GOAL OF THE EXERCISE: Only lines holding the word "ErrStorage" are wanted. Copy them from the listing below.
-- Opening Marker --
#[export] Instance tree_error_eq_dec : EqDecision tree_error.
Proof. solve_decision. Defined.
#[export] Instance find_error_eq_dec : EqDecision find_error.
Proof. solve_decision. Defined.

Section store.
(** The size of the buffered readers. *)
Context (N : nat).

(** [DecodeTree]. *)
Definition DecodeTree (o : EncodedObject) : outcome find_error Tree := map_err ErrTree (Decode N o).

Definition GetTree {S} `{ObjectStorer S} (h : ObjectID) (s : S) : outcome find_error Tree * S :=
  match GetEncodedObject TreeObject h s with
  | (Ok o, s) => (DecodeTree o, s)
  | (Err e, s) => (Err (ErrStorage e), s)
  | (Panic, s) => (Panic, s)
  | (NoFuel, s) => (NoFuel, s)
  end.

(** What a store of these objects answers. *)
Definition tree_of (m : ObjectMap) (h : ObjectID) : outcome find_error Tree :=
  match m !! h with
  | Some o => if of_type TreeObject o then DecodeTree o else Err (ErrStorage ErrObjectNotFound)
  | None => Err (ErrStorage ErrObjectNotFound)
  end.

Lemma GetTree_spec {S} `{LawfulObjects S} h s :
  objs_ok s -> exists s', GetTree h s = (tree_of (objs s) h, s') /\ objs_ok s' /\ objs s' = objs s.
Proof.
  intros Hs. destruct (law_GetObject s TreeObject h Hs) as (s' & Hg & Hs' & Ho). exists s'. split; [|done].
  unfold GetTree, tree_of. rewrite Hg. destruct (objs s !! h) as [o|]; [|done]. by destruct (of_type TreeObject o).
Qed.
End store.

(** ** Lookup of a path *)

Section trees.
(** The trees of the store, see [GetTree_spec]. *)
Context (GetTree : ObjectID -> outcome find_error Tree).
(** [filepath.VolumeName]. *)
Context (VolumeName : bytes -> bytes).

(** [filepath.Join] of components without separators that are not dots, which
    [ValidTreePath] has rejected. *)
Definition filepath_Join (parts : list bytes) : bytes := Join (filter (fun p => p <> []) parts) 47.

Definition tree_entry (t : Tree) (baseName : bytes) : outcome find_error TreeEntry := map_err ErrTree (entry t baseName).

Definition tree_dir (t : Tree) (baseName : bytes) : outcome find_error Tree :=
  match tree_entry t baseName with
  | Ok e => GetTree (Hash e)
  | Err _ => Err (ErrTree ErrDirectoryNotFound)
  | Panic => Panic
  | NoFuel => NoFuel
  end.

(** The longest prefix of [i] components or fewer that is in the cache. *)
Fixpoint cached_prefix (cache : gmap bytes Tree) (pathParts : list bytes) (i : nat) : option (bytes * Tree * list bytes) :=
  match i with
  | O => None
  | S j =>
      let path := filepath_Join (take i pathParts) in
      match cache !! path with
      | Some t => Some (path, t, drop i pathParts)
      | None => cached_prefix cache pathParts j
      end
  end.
-- Closing Marker --
-- Opening Marker --
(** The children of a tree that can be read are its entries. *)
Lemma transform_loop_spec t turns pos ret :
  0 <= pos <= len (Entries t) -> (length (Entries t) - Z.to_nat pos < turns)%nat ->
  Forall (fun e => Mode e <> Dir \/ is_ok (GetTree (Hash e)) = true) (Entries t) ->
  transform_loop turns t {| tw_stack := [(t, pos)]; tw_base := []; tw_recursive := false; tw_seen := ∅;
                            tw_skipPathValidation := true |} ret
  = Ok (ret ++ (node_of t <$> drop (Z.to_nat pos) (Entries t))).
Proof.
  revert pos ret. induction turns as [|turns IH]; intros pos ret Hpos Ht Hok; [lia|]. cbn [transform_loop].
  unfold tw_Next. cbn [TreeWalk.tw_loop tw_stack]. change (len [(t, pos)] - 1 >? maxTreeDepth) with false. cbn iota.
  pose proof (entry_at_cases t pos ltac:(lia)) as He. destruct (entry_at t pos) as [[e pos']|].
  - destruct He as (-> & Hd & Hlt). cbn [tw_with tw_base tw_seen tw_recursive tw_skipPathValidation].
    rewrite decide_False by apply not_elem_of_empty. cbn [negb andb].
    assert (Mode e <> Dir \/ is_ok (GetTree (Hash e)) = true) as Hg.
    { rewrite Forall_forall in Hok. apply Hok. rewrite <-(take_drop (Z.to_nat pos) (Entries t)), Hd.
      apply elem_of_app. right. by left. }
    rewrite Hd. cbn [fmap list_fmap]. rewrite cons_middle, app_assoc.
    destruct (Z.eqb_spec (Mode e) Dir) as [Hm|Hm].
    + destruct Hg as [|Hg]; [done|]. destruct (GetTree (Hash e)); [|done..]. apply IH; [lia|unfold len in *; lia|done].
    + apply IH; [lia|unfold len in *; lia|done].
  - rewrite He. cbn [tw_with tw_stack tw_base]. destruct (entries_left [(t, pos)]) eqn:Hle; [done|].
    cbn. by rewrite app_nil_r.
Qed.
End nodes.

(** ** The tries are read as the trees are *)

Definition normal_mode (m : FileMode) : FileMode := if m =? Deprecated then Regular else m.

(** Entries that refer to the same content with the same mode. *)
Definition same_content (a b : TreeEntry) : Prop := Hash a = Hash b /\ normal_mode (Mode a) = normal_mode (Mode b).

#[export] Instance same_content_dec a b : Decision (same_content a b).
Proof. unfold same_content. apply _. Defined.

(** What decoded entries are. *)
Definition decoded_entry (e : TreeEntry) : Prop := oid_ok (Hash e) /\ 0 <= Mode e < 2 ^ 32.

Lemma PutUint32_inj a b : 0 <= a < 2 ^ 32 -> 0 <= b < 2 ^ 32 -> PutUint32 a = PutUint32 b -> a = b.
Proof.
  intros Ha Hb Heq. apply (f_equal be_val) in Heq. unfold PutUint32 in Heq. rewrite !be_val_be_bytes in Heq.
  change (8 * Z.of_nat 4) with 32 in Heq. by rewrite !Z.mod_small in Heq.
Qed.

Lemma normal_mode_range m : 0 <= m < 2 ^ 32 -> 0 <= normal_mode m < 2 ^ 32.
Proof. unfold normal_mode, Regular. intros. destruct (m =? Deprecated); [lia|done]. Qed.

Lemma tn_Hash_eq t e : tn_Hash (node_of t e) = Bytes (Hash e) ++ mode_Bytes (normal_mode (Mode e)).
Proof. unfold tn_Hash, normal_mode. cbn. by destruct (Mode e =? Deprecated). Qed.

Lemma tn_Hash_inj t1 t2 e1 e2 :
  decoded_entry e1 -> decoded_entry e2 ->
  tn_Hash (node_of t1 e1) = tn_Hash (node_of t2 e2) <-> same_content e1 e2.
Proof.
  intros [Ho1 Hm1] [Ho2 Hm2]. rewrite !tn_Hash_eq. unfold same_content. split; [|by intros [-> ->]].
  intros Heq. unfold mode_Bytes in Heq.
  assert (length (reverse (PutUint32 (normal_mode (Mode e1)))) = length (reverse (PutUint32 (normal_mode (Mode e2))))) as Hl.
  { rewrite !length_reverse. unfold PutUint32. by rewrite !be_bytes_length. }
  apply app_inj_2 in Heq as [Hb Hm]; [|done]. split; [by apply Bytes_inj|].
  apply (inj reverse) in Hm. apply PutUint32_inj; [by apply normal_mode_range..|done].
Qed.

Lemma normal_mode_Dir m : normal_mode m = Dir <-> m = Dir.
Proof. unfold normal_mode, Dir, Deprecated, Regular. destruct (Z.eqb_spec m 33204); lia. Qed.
-- Closing Marker --
-- Opening Marker --
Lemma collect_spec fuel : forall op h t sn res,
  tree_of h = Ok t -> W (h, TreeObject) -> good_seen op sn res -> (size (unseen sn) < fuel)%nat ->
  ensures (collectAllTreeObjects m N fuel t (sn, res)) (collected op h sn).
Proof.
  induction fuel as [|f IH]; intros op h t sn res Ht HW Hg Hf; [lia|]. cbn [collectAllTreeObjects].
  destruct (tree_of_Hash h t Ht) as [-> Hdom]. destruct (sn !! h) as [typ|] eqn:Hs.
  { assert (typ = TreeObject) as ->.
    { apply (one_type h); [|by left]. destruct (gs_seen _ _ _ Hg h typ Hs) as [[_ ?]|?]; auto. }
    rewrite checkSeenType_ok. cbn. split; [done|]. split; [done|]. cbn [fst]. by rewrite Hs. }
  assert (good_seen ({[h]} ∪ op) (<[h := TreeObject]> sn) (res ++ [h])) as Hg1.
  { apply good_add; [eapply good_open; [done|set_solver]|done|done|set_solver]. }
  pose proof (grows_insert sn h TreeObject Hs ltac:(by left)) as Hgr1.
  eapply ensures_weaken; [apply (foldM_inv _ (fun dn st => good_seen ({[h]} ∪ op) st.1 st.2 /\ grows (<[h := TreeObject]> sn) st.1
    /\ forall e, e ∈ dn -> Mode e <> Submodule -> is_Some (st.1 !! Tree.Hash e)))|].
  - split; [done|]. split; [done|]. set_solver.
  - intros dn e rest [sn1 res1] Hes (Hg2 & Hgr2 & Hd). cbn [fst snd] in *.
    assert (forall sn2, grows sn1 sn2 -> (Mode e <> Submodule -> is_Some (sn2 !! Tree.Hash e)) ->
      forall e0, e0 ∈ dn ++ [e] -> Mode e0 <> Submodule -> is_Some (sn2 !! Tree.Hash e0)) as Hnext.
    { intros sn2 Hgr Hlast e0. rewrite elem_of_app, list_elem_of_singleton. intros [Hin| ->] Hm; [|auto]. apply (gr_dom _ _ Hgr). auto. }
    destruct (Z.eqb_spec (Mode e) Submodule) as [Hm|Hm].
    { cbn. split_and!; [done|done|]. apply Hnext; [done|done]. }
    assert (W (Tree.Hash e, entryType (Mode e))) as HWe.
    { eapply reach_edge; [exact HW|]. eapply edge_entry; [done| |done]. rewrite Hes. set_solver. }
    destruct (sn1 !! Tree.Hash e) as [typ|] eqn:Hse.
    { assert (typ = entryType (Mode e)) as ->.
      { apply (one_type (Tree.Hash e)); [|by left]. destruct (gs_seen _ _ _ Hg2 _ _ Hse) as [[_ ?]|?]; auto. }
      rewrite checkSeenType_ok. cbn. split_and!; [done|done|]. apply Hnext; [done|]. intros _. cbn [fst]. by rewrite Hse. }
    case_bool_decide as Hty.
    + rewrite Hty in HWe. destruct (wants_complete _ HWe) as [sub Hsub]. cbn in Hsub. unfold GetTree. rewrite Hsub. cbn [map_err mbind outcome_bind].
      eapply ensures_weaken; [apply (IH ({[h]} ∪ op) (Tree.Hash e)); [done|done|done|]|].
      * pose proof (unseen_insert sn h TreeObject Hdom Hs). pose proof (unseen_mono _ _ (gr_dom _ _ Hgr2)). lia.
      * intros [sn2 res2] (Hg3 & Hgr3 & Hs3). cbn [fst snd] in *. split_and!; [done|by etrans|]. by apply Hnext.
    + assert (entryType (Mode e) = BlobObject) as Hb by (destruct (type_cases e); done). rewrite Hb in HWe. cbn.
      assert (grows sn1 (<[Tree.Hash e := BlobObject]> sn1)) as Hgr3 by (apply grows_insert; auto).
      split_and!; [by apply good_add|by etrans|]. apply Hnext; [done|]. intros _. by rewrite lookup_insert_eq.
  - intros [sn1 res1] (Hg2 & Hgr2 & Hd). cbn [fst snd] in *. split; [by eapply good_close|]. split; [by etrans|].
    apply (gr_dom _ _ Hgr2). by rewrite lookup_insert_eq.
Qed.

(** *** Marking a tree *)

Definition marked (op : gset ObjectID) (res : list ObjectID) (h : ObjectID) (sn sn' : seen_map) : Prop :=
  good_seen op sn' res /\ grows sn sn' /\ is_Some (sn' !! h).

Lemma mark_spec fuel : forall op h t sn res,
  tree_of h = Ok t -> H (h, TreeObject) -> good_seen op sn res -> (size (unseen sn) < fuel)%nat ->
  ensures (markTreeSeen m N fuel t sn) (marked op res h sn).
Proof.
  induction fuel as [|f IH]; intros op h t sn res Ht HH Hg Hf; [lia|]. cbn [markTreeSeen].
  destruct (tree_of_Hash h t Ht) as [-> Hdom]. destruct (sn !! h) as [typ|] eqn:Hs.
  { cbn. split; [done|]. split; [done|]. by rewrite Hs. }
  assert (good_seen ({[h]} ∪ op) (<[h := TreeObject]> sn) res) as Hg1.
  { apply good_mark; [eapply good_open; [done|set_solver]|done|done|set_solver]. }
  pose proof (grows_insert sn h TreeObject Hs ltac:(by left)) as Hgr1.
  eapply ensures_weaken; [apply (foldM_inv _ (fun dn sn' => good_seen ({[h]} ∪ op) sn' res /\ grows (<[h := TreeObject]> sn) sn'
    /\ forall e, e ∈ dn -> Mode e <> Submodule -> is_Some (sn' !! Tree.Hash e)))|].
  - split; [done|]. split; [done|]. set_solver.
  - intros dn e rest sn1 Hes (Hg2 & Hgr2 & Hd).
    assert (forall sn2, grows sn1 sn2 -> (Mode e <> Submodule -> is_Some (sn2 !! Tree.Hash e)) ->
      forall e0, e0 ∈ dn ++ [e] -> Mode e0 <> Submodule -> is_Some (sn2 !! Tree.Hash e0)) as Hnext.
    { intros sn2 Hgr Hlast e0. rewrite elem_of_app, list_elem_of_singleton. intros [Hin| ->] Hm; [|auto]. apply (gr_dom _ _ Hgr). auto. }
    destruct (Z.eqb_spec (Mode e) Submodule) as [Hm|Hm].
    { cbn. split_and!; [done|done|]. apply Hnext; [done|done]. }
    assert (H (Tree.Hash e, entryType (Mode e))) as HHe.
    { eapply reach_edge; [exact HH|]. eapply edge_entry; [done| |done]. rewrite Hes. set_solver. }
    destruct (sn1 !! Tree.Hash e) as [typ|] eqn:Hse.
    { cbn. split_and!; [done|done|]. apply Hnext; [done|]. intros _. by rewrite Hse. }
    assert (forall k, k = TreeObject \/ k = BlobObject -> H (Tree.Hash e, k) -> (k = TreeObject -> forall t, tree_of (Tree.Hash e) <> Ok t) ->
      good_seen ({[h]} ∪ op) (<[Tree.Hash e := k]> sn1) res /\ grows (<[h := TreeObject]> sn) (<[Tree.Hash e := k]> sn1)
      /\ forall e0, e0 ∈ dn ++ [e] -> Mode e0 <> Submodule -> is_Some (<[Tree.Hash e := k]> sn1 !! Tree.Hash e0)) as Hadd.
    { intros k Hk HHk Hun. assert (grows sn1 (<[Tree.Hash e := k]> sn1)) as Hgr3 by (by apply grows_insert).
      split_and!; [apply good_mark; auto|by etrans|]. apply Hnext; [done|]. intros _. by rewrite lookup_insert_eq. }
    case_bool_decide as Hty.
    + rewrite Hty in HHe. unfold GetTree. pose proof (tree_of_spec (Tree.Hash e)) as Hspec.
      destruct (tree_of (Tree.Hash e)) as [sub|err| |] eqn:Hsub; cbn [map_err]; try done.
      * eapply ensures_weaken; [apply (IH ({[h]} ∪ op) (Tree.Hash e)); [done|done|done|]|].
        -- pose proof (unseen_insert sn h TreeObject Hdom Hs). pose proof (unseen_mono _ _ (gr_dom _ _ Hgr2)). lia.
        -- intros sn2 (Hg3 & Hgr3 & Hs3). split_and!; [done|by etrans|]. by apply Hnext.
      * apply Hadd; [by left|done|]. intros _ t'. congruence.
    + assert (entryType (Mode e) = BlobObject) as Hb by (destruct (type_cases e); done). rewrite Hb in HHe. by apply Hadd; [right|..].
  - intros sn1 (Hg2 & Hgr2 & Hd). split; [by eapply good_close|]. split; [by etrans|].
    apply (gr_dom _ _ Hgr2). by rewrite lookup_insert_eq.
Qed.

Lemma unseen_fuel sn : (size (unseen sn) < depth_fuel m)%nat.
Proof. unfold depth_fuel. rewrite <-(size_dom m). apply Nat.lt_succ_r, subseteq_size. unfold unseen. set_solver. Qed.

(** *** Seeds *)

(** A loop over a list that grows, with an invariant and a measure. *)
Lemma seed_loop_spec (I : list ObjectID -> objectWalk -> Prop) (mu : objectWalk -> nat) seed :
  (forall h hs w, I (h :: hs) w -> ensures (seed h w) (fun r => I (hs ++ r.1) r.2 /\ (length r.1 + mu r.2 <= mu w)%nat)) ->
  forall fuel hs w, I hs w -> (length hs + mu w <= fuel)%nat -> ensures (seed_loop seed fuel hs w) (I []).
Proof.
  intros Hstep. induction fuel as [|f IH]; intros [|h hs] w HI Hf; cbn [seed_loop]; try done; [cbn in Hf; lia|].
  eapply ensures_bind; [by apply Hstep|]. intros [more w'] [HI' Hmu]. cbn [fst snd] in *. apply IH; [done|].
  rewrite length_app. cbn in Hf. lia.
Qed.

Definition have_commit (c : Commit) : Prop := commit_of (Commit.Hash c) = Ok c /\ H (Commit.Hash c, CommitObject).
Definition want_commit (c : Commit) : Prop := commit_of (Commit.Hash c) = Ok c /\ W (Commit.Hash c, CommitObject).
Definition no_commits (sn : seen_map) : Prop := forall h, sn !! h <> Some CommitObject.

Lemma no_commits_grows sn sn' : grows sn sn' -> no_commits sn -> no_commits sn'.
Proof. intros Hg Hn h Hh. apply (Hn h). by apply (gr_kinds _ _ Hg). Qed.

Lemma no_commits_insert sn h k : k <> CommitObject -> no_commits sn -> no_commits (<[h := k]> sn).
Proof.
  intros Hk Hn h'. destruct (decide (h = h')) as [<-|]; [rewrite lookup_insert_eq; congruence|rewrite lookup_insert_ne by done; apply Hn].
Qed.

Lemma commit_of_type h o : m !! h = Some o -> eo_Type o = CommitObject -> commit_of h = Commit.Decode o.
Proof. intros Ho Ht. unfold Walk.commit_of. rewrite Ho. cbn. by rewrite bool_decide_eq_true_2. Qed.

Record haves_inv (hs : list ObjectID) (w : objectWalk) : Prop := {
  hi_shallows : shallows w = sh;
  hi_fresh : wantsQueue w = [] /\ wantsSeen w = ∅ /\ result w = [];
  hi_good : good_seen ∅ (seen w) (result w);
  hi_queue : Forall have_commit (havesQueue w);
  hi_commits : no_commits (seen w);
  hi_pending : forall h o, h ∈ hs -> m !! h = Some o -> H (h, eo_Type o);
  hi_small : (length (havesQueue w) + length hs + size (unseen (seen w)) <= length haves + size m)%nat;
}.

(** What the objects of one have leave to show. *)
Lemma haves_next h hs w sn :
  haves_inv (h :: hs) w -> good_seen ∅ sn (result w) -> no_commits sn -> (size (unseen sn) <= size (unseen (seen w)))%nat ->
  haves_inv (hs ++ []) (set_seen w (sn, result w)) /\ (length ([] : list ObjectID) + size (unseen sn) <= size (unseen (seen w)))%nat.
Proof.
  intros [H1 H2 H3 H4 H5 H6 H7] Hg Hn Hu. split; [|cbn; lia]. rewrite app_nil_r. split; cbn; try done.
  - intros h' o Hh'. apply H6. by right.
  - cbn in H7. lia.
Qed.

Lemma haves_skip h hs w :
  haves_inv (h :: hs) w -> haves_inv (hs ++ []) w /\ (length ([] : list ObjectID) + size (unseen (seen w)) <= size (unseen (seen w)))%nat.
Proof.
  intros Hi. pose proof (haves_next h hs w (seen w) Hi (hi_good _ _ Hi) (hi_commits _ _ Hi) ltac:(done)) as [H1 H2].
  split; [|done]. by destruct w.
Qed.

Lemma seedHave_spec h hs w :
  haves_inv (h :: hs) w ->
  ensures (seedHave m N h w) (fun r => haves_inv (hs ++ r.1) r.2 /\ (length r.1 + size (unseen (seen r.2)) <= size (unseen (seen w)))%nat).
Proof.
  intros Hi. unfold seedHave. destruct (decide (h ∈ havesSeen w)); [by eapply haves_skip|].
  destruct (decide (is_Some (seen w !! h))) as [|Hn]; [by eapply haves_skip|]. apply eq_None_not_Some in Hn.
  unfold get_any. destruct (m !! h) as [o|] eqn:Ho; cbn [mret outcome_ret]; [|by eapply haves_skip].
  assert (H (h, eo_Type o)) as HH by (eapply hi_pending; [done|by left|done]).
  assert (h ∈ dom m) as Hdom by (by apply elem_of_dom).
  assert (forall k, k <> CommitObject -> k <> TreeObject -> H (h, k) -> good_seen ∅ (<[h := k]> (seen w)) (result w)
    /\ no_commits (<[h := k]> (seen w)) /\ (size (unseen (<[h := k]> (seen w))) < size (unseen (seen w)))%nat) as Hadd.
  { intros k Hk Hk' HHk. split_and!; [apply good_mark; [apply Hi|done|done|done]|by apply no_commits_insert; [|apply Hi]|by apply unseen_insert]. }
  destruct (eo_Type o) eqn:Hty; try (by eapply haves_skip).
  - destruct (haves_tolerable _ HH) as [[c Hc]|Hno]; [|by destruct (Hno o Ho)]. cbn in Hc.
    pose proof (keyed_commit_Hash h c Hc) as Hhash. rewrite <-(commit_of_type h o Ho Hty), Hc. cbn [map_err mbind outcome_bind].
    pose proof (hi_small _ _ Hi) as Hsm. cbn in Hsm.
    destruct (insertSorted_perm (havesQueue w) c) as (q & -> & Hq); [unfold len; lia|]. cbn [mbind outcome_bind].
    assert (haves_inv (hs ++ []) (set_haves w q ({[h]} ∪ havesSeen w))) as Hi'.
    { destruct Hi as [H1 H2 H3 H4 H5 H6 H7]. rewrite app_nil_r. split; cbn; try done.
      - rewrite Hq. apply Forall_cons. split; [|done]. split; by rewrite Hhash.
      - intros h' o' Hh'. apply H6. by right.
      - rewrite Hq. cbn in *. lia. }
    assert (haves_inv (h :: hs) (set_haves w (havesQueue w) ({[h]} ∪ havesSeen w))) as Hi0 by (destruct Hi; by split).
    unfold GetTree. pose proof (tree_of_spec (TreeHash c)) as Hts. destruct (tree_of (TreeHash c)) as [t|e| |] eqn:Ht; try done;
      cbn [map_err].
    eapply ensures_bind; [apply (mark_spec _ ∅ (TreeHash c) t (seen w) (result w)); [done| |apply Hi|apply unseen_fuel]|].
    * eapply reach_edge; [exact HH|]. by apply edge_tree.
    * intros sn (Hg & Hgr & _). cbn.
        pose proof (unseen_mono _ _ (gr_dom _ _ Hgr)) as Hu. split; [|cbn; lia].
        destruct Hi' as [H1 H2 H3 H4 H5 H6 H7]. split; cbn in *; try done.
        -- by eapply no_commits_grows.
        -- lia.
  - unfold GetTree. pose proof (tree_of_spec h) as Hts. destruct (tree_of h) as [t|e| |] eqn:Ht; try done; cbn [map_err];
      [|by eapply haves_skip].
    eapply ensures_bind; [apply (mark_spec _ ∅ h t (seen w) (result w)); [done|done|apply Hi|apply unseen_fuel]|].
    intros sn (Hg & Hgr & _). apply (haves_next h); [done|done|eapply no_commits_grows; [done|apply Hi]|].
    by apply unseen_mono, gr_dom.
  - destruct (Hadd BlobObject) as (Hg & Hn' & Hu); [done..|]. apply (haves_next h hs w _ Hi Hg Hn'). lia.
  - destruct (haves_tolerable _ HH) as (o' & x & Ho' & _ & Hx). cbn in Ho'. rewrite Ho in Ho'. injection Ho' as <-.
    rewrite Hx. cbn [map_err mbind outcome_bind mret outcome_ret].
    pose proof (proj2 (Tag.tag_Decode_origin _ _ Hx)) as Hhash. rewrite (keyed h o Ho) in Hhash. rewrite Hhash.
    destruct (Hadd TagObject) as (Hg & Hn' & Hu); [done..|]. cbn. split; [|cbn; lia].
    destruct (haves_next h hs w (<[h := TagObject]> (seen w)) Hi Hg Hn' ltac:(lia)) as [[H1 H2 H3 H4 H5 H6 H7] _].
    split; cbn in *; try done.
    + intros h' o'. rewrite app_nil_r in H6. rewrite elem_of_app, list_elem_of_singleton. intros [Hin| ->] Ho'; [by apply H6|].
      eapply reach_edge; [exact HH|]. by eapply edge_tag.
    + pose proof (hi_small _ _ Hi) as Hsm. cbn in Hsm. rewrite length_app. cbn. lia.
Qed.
-- Closing Marker --
ANSWER FOR THIS EXERCISE:
  | (Err e, s) => (Err (ErrStorage e), s)
  | Some o => if of_type TreeObject o then DecodeTree o else Err (ErrStorage ErrObjectNotFound)
  | None => Err (ErrStorage ErrObjectNotFound)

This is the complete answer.